Definition live (happenings : list Happening) (app : App) : App :=
  fold_left happen happenings app.

(** The component as created, no timer set, over a fresh tracking
    instance. *)
Definition created (pkg : Package) (runtimePlatform : string) : App :=
  MkApp (MkComponent None None) (MkTimers ∅ ∅) (boot pkg runtimePlatform).

(** The timers set are the ones the component remembers, with the delays
    of the heartbeat. *)
Definition tidy (app : App) : Prop :=
  (forall id delay,
      timeouts (timers app) !! id = Some delay ->
      heartbeatReportingTickTimeout (component app) = Some id
      /\ (delay = HEARTBEAT_REPORTING_TICK_INITIAL_DELAY \/ delay = 0))
  /\ (forall id delay,
         intervals (timers app) !! id = Some delay ->
         heartbeatReportingInterval (component app) = Some id
         /\ delay = HEARTBEAT_REPORTING_INTERVAL)
  /\ (forall id,
         heartbeatReportingInterval (component app) = Some id ->
         intervals (timers app) !! id = Some HEARTBEAT_REPORTING_INTERVAL)
  /\ (heartbeatReportingInterval (component app) = None ->
      timeouts (timers app) = ∅).

Definition is_mount (h : Happening) : bool :=
  match h with Mounted _ _ => true | _ => false end.

End AppBase.

(* ===================================================================== *)
(** ** Plain JavaScript objects used as maps

    The stores keep their entries in plain objects ([{}]) indexed by
    strings.  Such an object has its own properties and, through its
    prototype, the members of [Object.prototype]: [key in object] and
    [object[key]] see both. *)

Module JsObject.

Definition Object_prototype_keys : list string :=
  ["constructor"; "__defineGetter__"; "__defineSetter__"; "hasOwnProperty";
   "__lookupGetter__"; "__lookupSetter__"; "isPrototypeOf";
   "propertyIsEnumerable"; "toString"; "valueOf"; "__proto__";
   "toLocaleString"].

Definition inherited (key : string) : bool :=
  existsb (String.eqb key) Object_prototype_keys.

(** What [object[key]] gives: an own property, a member of the prototype,
    or [undefined]. *)
Inductive Lookup (V : Type) : Type :=
| Own (v : V)
| Inherited
| Undefined.

Arguments Own {V} v.
Arguments Inherited {V}.
Arguments Undefined {V}.

(** [key in object] *)
Definition has {V} (object : gmap string V) (key : string) : bool :=
  match object !! key with
  | Some _ => true
  | None => inherited key
  end.

(** [object[key]] *)
Definition get {V} (object : gmap string V) (key : string) : Lookup V :=
  match object !! key with
  | Some v => Own v
  | None => if inherited key then Inherited else Undefined
  end.

End JsObject.

(* ===================================================================== *)
(** ** The activity store ([$activity]) *)

Module StoreActivity.

Record ActivityEntryStatus : Type := MkActivityEntryStatus
  { icon : string; text : option string }.

Record ActivityEntry : Type := MkActivityEntry
  { id : option string; status : option ActivityEntryStatus }.

(** The [UserStatus] of the SDK, as far as the store reads it. *)
Record UserStatus : Type := MkUserStatus
  { status_icon : string; status_text : option string }.

Record Activity : Type := MkActivity
  { entries : gmap string ActivityEntry }.

(** [state()] *)
Definition state : Activity := MkActivity ∅.

(** [assert(jid)]: the entry comes back by reference, here with the store
    it lives in. *)
Definition assert (jid : JID) (st : Activity)
  : Activity * JsObject.Lookup ActivityEntry :=
  let jidString := jid_toString jid in
  let st' :=
    if negb (JsObject.has (entries st) jidString)
    then MkActivity (<[jidString := MkActivityEntry None None]> (entries st))
    else st in
  (st', JsObject.get (entries st') jidString).

(** [getActivity(jid)] *)
Definition getActivity (jid : JID) (st : Activity)
  : Activity * JsObject.Lookup ActivityEntry :=
  assert jid st.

◆ PROBLEM TO SOLVE: This exercise needs every line of the listing that contains the word "forall".

◆ ANSWER AREA:
  (forall id delay,
  /\ (forall id delay,
  /\ (forall id,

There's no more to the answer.